24 dic 2008

PRÍNCIPE ABYECTO

Estábamos sentados a la mesa, con la comida enfrente, pero ninguno de los dos podía deglutir del todo bien. Lorena es muy terca, siempre pone demasiado comino a la carne, aun a sabiendas que eso me mata. Desde chico he sufrido un mal un poco extraño que provoca que el comino hinche mi garganta hasta volverla una sutil pelota de playa. Es extraño porque no me prohíbe respirar, sin embargo es imposible dejar de notar aquello: con el cogote totalmente inflamado, las amígdalas hacen las veces de dos botoncillos saltones que suplican en voz parsimoniosa –oprímeme, oprímeme. Sumémosle a eso que es tal la magnitud de la hinchazón, que si me pintara de verde moteado en semejantes ocasiones, bien podría pasar por un hombre-sapo. Pero a pesar de lo infructuoso que es para mí el comino –hablando, claro, de cuando quiero engullir mis alimentos en paz– a ella le encanta. Dice que el sabor que le da a la carne destaca un cierto nivel de lujuria deliciosa.

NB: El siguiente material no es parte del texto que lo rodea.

(** * Chess puzzle generator: a shallow embedding of [main.py]

    The program plays weighted-random legal games, asks a UCI engine whether
    the position reached holds a short forced mate, and packages every hit as
    a directory of diagrams and text files.

    The chess rules (python-chess), the analysis engine, the SVG renderer and
    the random number generator are collaborators the program only calls; they
    are interfaces here ([RulesEngine], [Engine], [Renderer], [Rng]).  Every
    function of [main.py] that the properties below talk about is embedded as
    a function over explicit state: the random tape, the engine process, the
    file system and a log of the calls made to the collaborators. *)

From Stdlib Require Import ZArith Lia Bool Ascii String.
From stdpp Require Import base option list sorting strings pretty gmap.

Local Open Scope string_scope.
Local Open Scope Z_scope.
Local Open Scope list_scope.

(** ** Python values and exceptions *)

(** A raised [Exception]: its class name and [str(e)]. *)
Record exn := Exception { exn_class : string; exn_msg : string }.

(** The outcome of a call: a value, or an exception that unwinds to the
    nearest [except Exception]. *)
Inductive result (A : Type) : Type :=
| Ok (a : A)
| Raise (e : exn).
Arguments Ok {A} a.
Arguments Raise {A} e.

Definition is_ok {A} (r : result A) : bool :=
  match r with Ok _ => true | Raise _ => false end.

(** [l[:n]] for a Python list: a negative stop counts from the end. *)
Definition py_take {A} (n : Z) (l : list A) : list A :=
  if 0 <=? n then take (Z.to_nat n) l
  else take (length l - Z.to_nat (- n)) l.

(** [len(l)] as a Python int. *)
Definition len {A} (l : list A) : Z := Z.of_nat (length l).

(** [s * n] for a string and a non-negative count. *)
Fixpoint str_repeat (s : string) (n : nat) : string :=
  match n with
  | O => EmptyString
  | S n' => s +:+ str_repeat s n'
  end.

(** [" ".join(l)]. *)
Fixpoint str_join (sep : string) (l : list string) : string :=
  match l with
  | [] => EmptyString
  | [s] => s
  | s :: rest => s +:+ sep +:+ str_join sep rest
  end.
Lemma insert_desc_sorted x l :
  Sorted score_desc l -> Sorted score_desc (Store.insert_desc x l).
Proof.
  induction l as [|y l IH]; intros Hs; simpl.
  - repeat constructor.
  - inversion Hs as [|? ? Hl Hhd]; subst.
    destruct (Store.float_le (Store.score_of y) (Store.score_of x)) eqn:E.
    + constructor; [exact Hs|]. constructor. exact E.
    + constructor; [apply IH; exact Hl|].
      apply insert_desc_hd; [|exact Hhd].
      unfold score_desc. apply float_le_total. exact E.
Qed.

Lemma order_by_score_desc_sorted l :
  Sorted score_desc (Store.order_by_score_desc l).
Proof.
  induction l as [|x l IH]; simpl; [constructor|].
  apply insert_desc_sorted. exact IH.
Qed.

Lemma firstn_sorted {A} (R : A -> A -> Prop) n :
  forall l, Sorted R l -> Sorted R (firstn n l).
Proof.
  induction n as [|n IH]; intros l Hs; simpl; [constructor|].
  destruct l as [|x l]; [constructor|].
  inversion Hs as [|? ? Hl Hhd]; subst.
  constructor; [apply IH; exact Hl|].
  destruct l as [|y l]; destruct n; simpl; constructor.
  inversion Hhd; assumption.
Qed.

Lemma insert_desc_in x l r :
  In r (Store.insert_desc x l) -> r = x \/ In r l.
Proof.
  induction l as [|y l IH]; simpl.
  - intros [<-|[]]. left. reflexivity.
  - destruct (Store.float_le (Store.score_of y) (Store.score_of x)); simpl.
    + intros [<-|[<-|H]]; auto.
    + intros [<-|H]; auto. destruct (IH H); auto.
Qed.

Lemma order_by_score_desc_in l r :
  In r (Store.order_by_score_desc l) -> In r l.
Proof.
  induction l as [|x l IH]; simpl; [tauto|].
  intros H. destruct (insert_desc_in _ _ _ H) as [->|H']; auto.
Qed.

Lemma firstn_in {A} n : forall (l : list A) x, In x (firstn n l) -> In x l.
Proof.
  induction n as [|n IH]; intros [|y l] x; simpl; try tauto.
  intros [<-|H]; auto.
Qed.

Section Search.

Variable rt : Num.runtime.
Variable similarity : string -> string -> spec_float.
Variable trgm_match : string -> string -> bool.
Variable other : string -> list DB.param -> Py.exn + list DB.row.
Variable st : Store.store.

Let conn := Store.pg similarity trgm_match other st.

Lemma pg_buscar_agent term c :
  DB.execute conn Agent.buscar_query [DB.VStr term; DB.VStr c; DB.VStr term]
  = inr (Store.buscar_rows similarity trgm_match st term c term).
Proof. reflexivity. Qed.

Lemma pg_buscar_sse term c :
  DB.execute conn AgentSSE.buscar_query [DB.VStr term; DB.VStr c; DB.VStr term]
  = inr (Store.buscar_rows similarity trgm_match st term c term).
Proof. reflexivity. Qed.

(** Every row of the search is the hit of an invoice of that agent whose
    address matches the term. *)
Lemma buscar_rows_are_hits term c h :
  In h (Store.buscar_rows similarity trgm_match st term c term) ->
  exists f,
    In f (Store.view_ai_facturas st)
    /\ Store.emisor_cif f = c
    /\ trgm_match (Store.emisor_direccion_calle f) term = true
    /\ h = Store.hit similarity term f.
Proof.
  unfold Store.buscar_rows. intros H.
  apply firstn_in, order_by_score_desc_in, in_map_iff in H.
  destruct H as (f & <- & Hf). apply filter_In in Hf. destruct Hf as [Hin Hb].
  apply andb_true_iff in Hb. destruct Hb as [Hc Ht].
  apply String.eqb_eq in Hc. exists f. auto.
Qed.

Lemma propiedad_line_text term f l :
  is_number (Num.fmul (similarity (Store.emisor_direccion_calle f) term)
               (Num.float_of_Z 100)) = true ->
  Agent.propiedad_line rt (Store.hit similarity term f) l
  = (inr (propiedad_text rt
            (pct_of (Store.score_of (Store.hit similarity term f)))
            (Store.hit similarity term f)), l).
Proof.
  intros Hnum. unfold Agent.propiedad_line.
  set (h := Store.hit similarity term f).
  assert (Hget : forall k v, DB.lookup k h = Some v ->
                             DB.getitem h k l = (inr v, l))
    by (intros; apply getitem_found; assumption).
  rewrite (bind_inr _ _ _ _ _
             (Hget "score"
                (DB.VFloat (similarity (Store.emisor_direccion_calle f) term))
                eq_refl)).
  assert (Hpct :
            Num.percent rt
              (DB.VFloat (similarity (Store.emisor_direccion_calle f) term))
            = inr (pct_of (Store.score_of (Store.hit similarity term f)))).
  { unfold Num.percent, Num.times100, Num.py_int, pct_of.
    change (Store.score_of (Store.hit similarity term f))
      with (similarity (Store.emisor_direccion_calle f) term).
    destruct (Num.fmul (similarity (Store.emisor_direccion_calle f) term)
                (Num.float_of_Z 100)); try discriminate Hnum; reflexivity. }
  rewrite (bind_inr _ _ _ _ _ (lift_inr _ _ l Hpct)).
  rewrite (bind_inr _ _ _ _ _
             (Hget "emisor_direccion_calle"
                (DB.VStr (Store.emisor_direccion_calle f)) eq_refl)).
  rewrite (bind_inr _ _ _ _ _
             (Hget "numero_factura" (Store.numero_factura f) eq_refl)).
  rewrite (bind_inr _ _ _ _ _
             (Hget "estado_legible" (Store.estado_legible f) eq_refl)).
  rewrite (bind_inr _ _ _ _ _ (Hget "total" (Store.total f) eq_refl)).
  rewrite (bind_inr _ _ _ _ _ (Hget "moneda" (Store.moneda f) eq_refl)).
  reflexivity.
Qed.

End Search.
(** What the flood leaves: a voxel is tagged [VOXEL_OUTSIDE] exactly
    when the flood ran and the voxel is joined to the seed; every other
    voxel keeps the tag of the classification pass. *)
Lemma flood_result schedule m R g1 fs :
  fair schedule →
  classify_by schedule m R = Some (g1, fs) →
  ∃ g2, flood g1 fs = Done g2 ∧
    voxelize_by schedule m R = Done (mark_inside (grid_size (dim g2)) g2) ∧
    same_geometry g1 g2 ∧
    length (voxels g2) = grid_size (dim g1) ∧
    (∀ i, voxels g2 !! i = Some VOXEL_OUTSIDE ↔
          (fs > 0)%Z ∧ reachable g1 (Z.to_nat fs) i) ∧
    (∀ i, voxels g2 !! i = Some VOXEL_OUTSIDE → voxels g1 !! i = Some VOXEL_UNKNOWN) ∧
    (∀ i, voxels g2 !! i ≠ Some VOXEL_OUTSIDE → voxels g2 !! i = voxels g1 !! i).
Proof.
  intros Hfair Hc.
  destruct (classify_mesh_spec _ _ _ _ Hfair _ _ _ _ Hc) as (g0 & _ & _ & Hlen & _).
  destruct (decide (fs > 0)%Z) as [Hpos | Hneg].
  - pose proof (classify_mesh_pre _ _ _ _ Hfair _ _ _ _ Hc Hpos) as Hpre.
    destruct (flood_Done _ _ Hpos Hpre) as (s & popped & Hflood & Hrun & Hinv & Hq & Hn).
    exists (fs_grid s). split; [done|].
    split; [exact (voxelize_mesh_Done _ _ _ _ _ _ _ _ _ Hc Hflood)|].
    split; [apply (inv_geometry _ _ _ _ Hinv)|].
    split; [apply (inv_length _ _ _ _ Hinv)|]. split; [|split].
    + intros i. split.
      * intros Hi. split; [done|].
        apply (inv_sound _ _ _ _ Hinv), (inv_outside _ _ _ _ Hinv), Hi.
      * intros [_ Hi]. by eapply flood_inv_complete.
    + intros i Hi. destruct (inv_frame _ _ _ _ Hinv i) as [Heq | [? _]]; [|done].
      rewrite Heq in Hi. by destruct (pre_tags _ _ Hpre i _ Hi).
    + intros i Hi. by destruct (inv_frame _ _ _ _ Hinv i) as [? | [_ ?]].
  - exists g1. rewrite (flood_skipped _ _ Hneg). split; [done|].
    split; [exact (voxelize_mesh_Done _ _ _ _ _ _ _ _ _ Hc (flood_skipped _ _ Hneg))|].
    assert (Hno : ∀ i, voxels g1 !! i ≠ Some VOXEL_OUTSIDE).
    { intros i Hi. by destruct (classify_mesh_tags _ _ _ _ Hfair _ _ _ _ _ _ Hc Hi). }
    split; [done|]. split; [done|]. split; [|split; [|done]].
    + intros i. split; [by intros ?%Hno | by intros [? _]].
    + by intros i ?%Hno.
Qed.

(** X2.  Mesh variant: the tags of the returned grid, in terms of the
    classification pass and of the seed it recorded.  A voxel is
    [VOXEL_BOUNDARY] exactly when the pass tagged it so;
    [VOXEL_OUTSIDE] exactly when the seed is positive and the voxel
    is joined to the seed by face neighbours off the boundary;
    [VOXEL_INSIDE] exactly when the pass left it [VOXEL_UNKNOWN] and
    the flood did not reach it. *)
Theorem voxelize_mesh_result_tags schedule m R g1 fs :
  fair schedule →
  classify_by schedule m R = Some (g1, fs) →
  ∃ g3, voxelize_by schedule m R = Done g3 ∧
    ∀ i, i < grid_size (dim g1) →
      (voxels g3 !! i = Some VOXEL_BOUNDARY ↔ voxels g1 !! i = Some VOXEL_BOUNDARY) ∧
      (voxels g3 !! i = Some VOXEL_OUTSIDE ↔
         (fs > 0)%Z ∧ reachable g1 (Z.to_nat fs) i) ∧
      (voxels g3 !! i = Some VOXEL_INSIDE ↔
         voxels g1 !! i = Some VOXEL_UNKNOWN ∧
         ¬ ((fs > 0)%Z ∧ reachable g1 (Z.to_nat fs) i)).
Proof.
  intros Hfair Hc.
  destruct (flood_result _ _ _ _ _ Hfair Hc)
    as (g2 & _ & Hvox & (_ & _ & Hd) & Hlen & Hout & Hwas & Hkeep).
  eexists. split; [exact Hvox|]. intros i Hi.
  rewrite !mark_inside_lookup, Hd. rewrite <- Hout.
  assert (is_Some (voxels g2 !! i)) as [t Ht] by (apply lookup_lt_is_Some_2; lia).
  destruct (decide (t = VOXEL_OUTSIDE)) as [-> | Hne].
  - rewrite Ht, (Hwas i Ht). rewrite decide_False by (intros [? _]; done).
    split; [done|]. split; [done|]. split; [done|]. by intros [_ ?].
  - assert (Hsame : voxels g1 !! i = Some t) by (rewrite <- Hkeep; congruence).
    destruct (classify_mesh_tags _ _ _ _ Hfair _ _ _ _ _ _ Hc Hsame) as [-> | ->].
    + rewrite decide_True by done. rewrite Ht, Hsame.
      split; [done|]. split; [done|]. split; [|done]. intros _. split; [done|]. done.
    + rewrite decide_False by (intros [? _]; congruence). rewrite Ht, Hsame.
      split; [done|]. split; [done|]. split; [done|]. by intros [? _].
Qed.

Lemma face_adjacent_sym d a b : face_adjacent d a b → face_adjacent d b a.
Proof.
  unfold face_adjacent. intros (Ha & Hb & Hadj). split; [done|]. split; [done|].
  destruct (decode d a) as [[i j] k], (decode d b) as [[i' j'] k']. lia.
Qed.

(** A path from a voxel that is not on the boundary can be walked back. *)
Lemma reachable_sym g a b :
  voxels g !! a ≠ Some VOXEL_BOUNDARY →
  reachable g a b → reachable g b a.
Proof.
  intros Ha Hreach. induction Hreach as [a | a y b [Hadj Hy] _ IH]; [apply rtc_refl|].
  eapply rtc_r; [by apply IH|]. split; [by apply face_adjacent_sym | done].
Qed.

(** X3.  Mesh variant: in the returned grid a voxel tagged
    [VOXEL_OUTSIDE] has no face neighbour tagged [VOXEL_INSIDE]; the
    two kinds of voxels are separated by [VOXEL_BOUNDARY] voxels. *)
Theorem outside_never_touches_inside schedule m R g3 a b :
  fair schedule →
  voxelize_by schedule m R = Done g3 →
  face_adjacent (dim g3) a b →
  voxels g3 !! a = Some VOXEL_OUTSIDE →
  voxels g3 !! b ≠ Some VOXEL_INSIDE.
Proof.
  intros Hfair Hvox Hadj Ha Hb.
  destruct (classify_by schedule m R) as [[g1 fs]|] eqn:Hc;
    [|by unfold voxelize_mesh in Hvox; rewrite Hc in Hvox].
  destruct (flood_result _ _ _ _ _ Hfair Hc)
    as (g2 & _ & Hvox' & (_ & _ & Hd) & Hlen & Hout & _ & Hkeep).
  rewrite Hvox' in Hvox. injection Hvox as <-.
  pose proof (mark_inside_geometry (grid_size (dim g2)) g2) as (_ & _ & Hd3).
  rewrite Hd3, Hd in Hadj.
  assert (Ha2 : voxels g2 !! a = Some VOXEL_OUTSIDE).
  { rewrite mark_inside_lookup in Ha. by case_decide. }
  assert (Hb2 : voxels g2 !! b = Some VOXEL_UNKNOWN).
  { rewrite mark_inside_lookup in Hb. case_decide as Hu; [by destruct Hu|].
    assert (voxels g2 !! b ≠ Some VOXEL_OUTSIDE) as Hno by congruence.
    rewrite (Hkeep b Hno) in Hb.
    by destruct (classify_mesh_tags _ _ _ _ Hfair _ _ _ _ _ _ Hc Hb). }
  assert (Hb1 : voxels g1 !! b = Some VOXEL_UNKNOWN)
    by (rewrite <- Hkeep; congruence).
  apply Hout in Ha2 as [Hpos Hreach].
  assert (voxels g2 !! b = Some VOXEL_OUTSIDE) as Hcontra; [|congruence].
  apply Hout. split; [done|]. eapply rtc_r; [exact Hreach|].
  split; [done | congruence].
Qed.

(** X4.  Mesh variant, when the test [flood_seed > 0] fails: the seed
    is [-1] (no candidate) or [0] (voxel 0 was the candidate), the
    queue loop is not entered, and the returned grid has no
    [VOXEL_OUTSIDE] voxel at all: every voxel off the boundary is
    tagged [VOXEL_INSIDE]. *)
Theorem skipped_flood_leaves_no_outside schedule m R g1 fs :
  fair schedule →
  classify_by schedule m R = Some (g1, fs) →
  ¬ (fs > 0)%Z →
  (fs = (-1)%Z ∨ fs = 0%Z) ∧
  ∃ g3, voxelize_by schedule m R = Done g3 ∧
    ∀ i, i < grid_size (dim g1) →
      voxels g3 !! i ≠ Some VOXEL_OUTSIDE ∧
      (voxels g1 !! i = Some VOXEL_UNKNOWN → voxels g3 !! i = Some VOXEL_INSIDE) ∧
      (voxels g1 !! i = Some VOXEL_BOUNDARY → voxels g3 !! i = Some VOXEL_BOUNDARY).
Proof.
  intros Hfair Hc Hneg. split.
  { destruct (classify_mesh_seed _ _ _ _ Hfair _ _ _ _ Hc) as [-> | (i & -> & _)];
      [by left | right; lia]. }
  eexists. split; [exact (voxelize_mesh_Done _ _ _ _ _ _ _ _ _ Hc (flood_skipped _ _ Hneg))|].
  intros i Hi. rewrite mark_inside_lookup.
  destruct (classify_mesh_spec _ _ _ _ Hfair _ _ _ _ Hc) as (_ & _ & _ & Hlen & _).
  assert (is_Some (voxels g1 !! i)) as [t Ht] by (apply lookup_lt_is_Some_2; lia).
  destruct (classify_mesh_tags _ _ _ _ Hfair _ _ _ _ _ _ Hc Ht) as [-> | ->]; rewrite Ht.
  - rewrite decide_True by done. done.
  - rewrite decide_False by (intros [? _]; done). done.
Qed.
(* ===== verification/X86.v ===== *)
(** * The processor of the emitted code

    The semantics of the machine code that
    [src/src/runtime/native_thread.cpp], [src/src/runtime/late_imports.cpp],
    [src/src/runtime/cpu_patches.cpp] and [src/src/runtime/hle_registry.cpp]
    write byte by byte: a decoder and a step function for the x86-64
    instructions they emit, in the encodings of the architecture manual
    (prefixes, REX, ModRM, SIB, displacements and immediates), the unaligned
    moves of XMM registers included.  A byte sequence outside this subset does not decode and the
    processor is stuck, so a theorem that a piece of code runs to its end also
    says that it contains nothing else.

    The memory is the host memory of NativeArena.v: fetching needs the execute
    permission, loading the read permission and storing the write permission.
    Addresses are flat; the segments FS and GS add their base.  The flags are
    ZF, SF, CF, OF and PF. *)

From S2P Require Import Prelude NativeArena.

Local Open Scope Z_scope.

(** ** Instructions *)

(** The general purpose registers, by their number in an encoding. *)
Abbreviation rax := 0.
Abbreviation rcx := 1.
Abbreviation rdx := 2.
Abbreviation rbx := 3.
Abbreviation rsp := 4.
Abbreviation rbp := 5.
Abbreviation rsi := 6.
Abbreviation rdi := 7.
Abbreviation r8 := 8.
Abbreviation r9 := 9.
Abbreviation r10 := 10.
Abbreviation r11 := 11.
Abbreviation r12 := 12.
Abbreviation r13 := 13.
Abbreviation r14 := 14.
Abbreviation r15 := 15.

Inductive segment : Type := seg_none | seg_fs | seg_gs.
Inductive address_base : Type := base_none | base_rip | base_reg (r : Z).

Record mem_operand : Type := mkMem {
  mo_segment : segment;
  mo_base : address_base;
  mo_disp : Z;
}.

Inductive operand : Type := op_reg (r : Z) | op_mem (m : mem_operand).

Inductive alu_op : Type := alu_add | alu_sub | alu_and | alu_xor | alu_cmp.

Inductive instr : Type :=
| PUSH (r : Z)
| POP (r : Z)
| MOV (dst src : operand)
| MOVI (dst : operand) (imm : Z)
| LEA (dst : Z) (m : mem_operand)
| ALU (op : alu_op) (dst src : operand)
| ALUI (op : alu_op) (dst : operand) (imm : Z)
| TEST (dst src : operand)
| INC (dst : operand)
| XOR32 (dst src : Z)
| XORPS (dst src : Z)
| MOVDQU_LD (dst : Z) (m : mem_operand)
| MOVDQU_ST (m : mem_operand) (src : Z)
| JCC (on_zero : bool) (rel : Z)
| JMP (rel : Z)
| JMPR (target : operand)
| CALLR (target : operand)
| RET.

(** ** Decoding

    [bs] is the rest of the instruction; a decoder answers what it read and
    the number of bytes it took. *)

Definition to_i8 (z : Z) : Z := if z <? 128 then z else z - 256.

Definition imm8 (bs : list byte) : option Z :=
  match bs with b :: _ => Some (to_i8 (byte_val b)) | [] => None end.

Definition imm32 (bs : list byte) : option Z :=
  match bs with
  | b0 :: b1 :: b2 :: b3 :: _ => Some (to_i32 (le_decode [b0; b1; b2; b3]))
  | _ => None
  end.

Definition byte_at (bs : list byte) (n : nat) : option Z := byte_val <$> bs !! n.

Definition ext (b : bool) (r : Z) : Z := if b then r + 8 else r.

(** ModRM, SIB (without an index) and displacement: the register field, the
    operand of the r/m field and the bytes taken. *)
Definition decode_modrm (seg : segment) (rex_r rex_b : bool) (bs : list byte)
  : option (Z * operand * nat) :=
  b ← byte_at bs 0;
  let md := b / 64 in
  let reg := ext rex_r (b / 8 mod 8) in
  let rm := b mod 8 in
  if md =? 3 then Some (reg, op_reg (ext rex_b rm), 1%nat)
  else
    '(base, n) ←
      (if rm =? 4 then
         s ← byte_at bs 1;
         if negb (s / 8 mod 8 =? 4) then None
         else Some (if (md =? 0) && (s mod 8 =? 5) then base_none
                    else base_reg (ext rex_b (s mod 8)), 2%nat)
       else Some (if (md =? 0) && (rm =? 5) then base_rip
                  else base_reg (ext rex_b rm), 1%nat));
    if md =? 1 then
      d ← imm8 (drop n bs); Some (reg, op_mem (mkMem seg base d), (n + 1)%nat)
    else if (md =? 2) || (match base with base_reg _ => false | _ => true end) then
      d ← imm32 (drop n bs); Some (reg, op_mem (mkMem seg base d), (n + 4)%nat)
    else Some (reg, op_mem (mkMem seg base 0), n).

(** The group of opcodes [0x81] and [0x83], by its register field. *)
Definition alu_group (reg : Z) : option alu_op :=
  if reg =? 0 then Some alu_add else if reg =? 4 then Some alu_and
  else if reg =? 5 then Some alu_sub else if reg =? 6 then Some alu_xor
  else if reg =? 7 then Some alu_cmp else None.

(** The group of opcode [0xff]. *)
Definition ff_group (w : bool) (reg : Z) (o : operand) : option instr :=
  if (reg =? 0) && w then Some (INC o) else if reg =? 2 then Some (CALLR o)
  else if reg =? 4 then Some (JMPR o) else None.

(** An instruction with a ModRM byte and no immediate. *)
Definition rm_instr (op : Z) (w : bool) (reg : Z) (o : operand) : option instr :=
  if op =? 0xff then ff_group w reg o
  else if w then
    if op =? 0x01 then Some (ALU alu_add o (op_reg reg))
    else if op =? 0x89 then Some (MOV o (op_reg reg))
    else if op =? 0x8b then Some (MOV (op_reg reg) o)
    else if op =? 0x85 then Some (TEST o (op_reg reg))
    else if op =? 0x33 then Some (ALU alu_xor (op_reg reg) o)
    else if op =? 0x3b then Some (ALU alu_cmp (op_reg reg) o)
    else if op =? 0x8d then match o with op_mem m => Some (LEA reg m) | op_reg _ => None end
    else None
  else if op =? 0x31 then match o with op_reg r => Some (XOR32 r reg) | op_mem _ => None end
  else None.

(** The opcode and what follows it. *)
Definition decode_opcode (seg : segment) (w rex_r rex_b : bool) (bs : list byte)
  : option (instr * nat) :=
  op ← byte_at bs 0;
  let rest := drop 1 bs in
  if (0x50 <=? op) && (op <=? 0x57) then Some (PUSH (ext rex_b (op - 0x50)), 1%nat)
  else if (0x58 <=? op) && (op <=? 0x5f) then Some (POP (ext rex_b (op - 0x58)), 1%nat)
  else if op =? 0xc3 then Some (RET, 1%nat)
  else if op =? 0x74 then d ← imm8 rest; Some (JCC true d, 2%nat)
  else if op =? 0x75 then d ← imm8 rest; Some (JCC false d, 2%nat)
  else if op =? 0xe9 then d ← imm32 rest; Some (JMP d, 5%nat)
  else if op =? 0x0f then
    op2 ← byte_at bs 1;
    '(reg, o, n) ← decode_modrm seg rex_r rex_b (drop 2 bs);
    match o with
    | op_reg r => if (op2 =? 0x57) then Some (XORPS reg r, (2 + n)%nat) else None
    | op_mem _ => None
    end
  else
    '(reg, o, n) ← decode_modrm seg rex_r rex_b rest;
    if (op =? 0x83) && w then
      a ← alu_group reg; d ← imm8 (drop n rest); Some (ALUI a o d, (2 + n)%nat)
    else if (op =? 0x81) && w then
      a ← alu_group reg; d ← imm32 (drop n rest); Some (ALUI a o d, (5 + n)%nat)
    else if (op =? 0xc7) && w && (reg =? 0) then
      d ← imm32 (drop n rest); Some (MOVI o d, (5 + n)%nat)
    else i ← rm_instr op w reg o; Some (i, (1 + n)%nat).

(** REX, when there is one. *)
Definition decode_rex (seg : segment) (bs : list byte) : option (instr * nat) :=
  b ← byte_at bs 0;
  if b / 16 =? 4 then
    '(i, n) ← decode_opcode seg (Z.testbit b 3) (Z.testbit b 2) (Z.testbit b 0) (drop 1 bs);
    Some (i, S n)
  else decode_opcode seg false false false bs.

(** What follows the prefix [0xf3]: [movdqu] from or to memory. *)
Definition decode_movdqu (bs : list byte) : option (instr * nat) :=
  b ← byte_at bs 0;
  let has_rex := b / 16 =? 4 in
  let k := if has_rex then 1%nat else 0%nat in
  op1 ← byte_at bs k; op2 ← byte_at bs (S k);
  '(reg, o, n) ← decode_modrm seg_none (has_rex && Z.testbit b 2) (has_rex && Z.testbit b 0) (drop (2 + k) bs);
  match o with
  | op_mem m =>
      if negb (op1 =? 0x0f) then None
      else if op2 =? 0x6f then Some (MOVDQU_LD reg m, (2 + k + n)%nat)
      else if op2 =? 0x7f then Some (MOVDQU_ST m reg, (2 + k + n)%nat)
      else None
  | op_reg _ => None
  end.

(** At most one prefix: FS, GS, [movdqu]'s or LOCK, the latter on a memory
    operand. *)
Definition decode (bs : list byte) : option (instr * nat) :=
  b ← byte_at bs 0;
  if b =? 0x64 then '(i, n) ← decode_rex seg_fs (drop 1 bs); Some (i, S n)
  else if b =? 0x65 then '(i, n) ← decode_rex seg_gs (drop 1 bs); Some (i, S n)
  else if b =? 0xf0 then
    '(i, n) ← decode_rex seg_none (drop 1 bs);
    match i with INC (op_mem _) => Some (i, S n) | _ => None end
  else if b =? 0xf3 then '(i, n) ← decode_movdqu (drop 1 bs); Some (i, S n)
  else decode_rex seg_none bs.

Es necesario aclarar que si ninguno podía pasar bocado a gusto era, el uno por comenzar hacer gárgaras con su propia saliva, que al hinchárseme el cogote suele efervescer de manera excesiva, pero la otra debía echar la culpa a los constantes suspiros, que por muy lánguidos que fuesen al principio, tendían a ir en crecendo lentamente hasta convertirse en una agitada respiración orgásmica.

Pobre Lorena, es incapaz de controlar sus ímpetus. Apenas y lleva la mitad del filete su silla chorrea un líquido que hiede a mantequilla rancia. Siempre y cuando el filete lo hubiere preparado ella misma. En esta casa se come carne ocho días a la semana, y nunca blanca, siempre tiene que ser roja y sanguinolenta, bien aderezada con especias. Esa noche el platillo principal consistía en carne magra. La verdad que en ocasiones la imaginación no le cunde mucho a mi mujer.

La televisión de fondo si emitir ruido alguno, sólo amedrentándonos con su luz. Ningún foco prendido. La madera rechinando. Y unas cuantas gotitas de savia con su plump-plump golpeteando contra el piso. Lorena que no pudo resistir llevarse el cuchillo al pecho para calmar con el frío metal la llama que ardía en su corazón, tan hinchado para entonces como mi propio cuello.

Yo la observaba, me gustaba observarla cada vez que se le metía el demonio.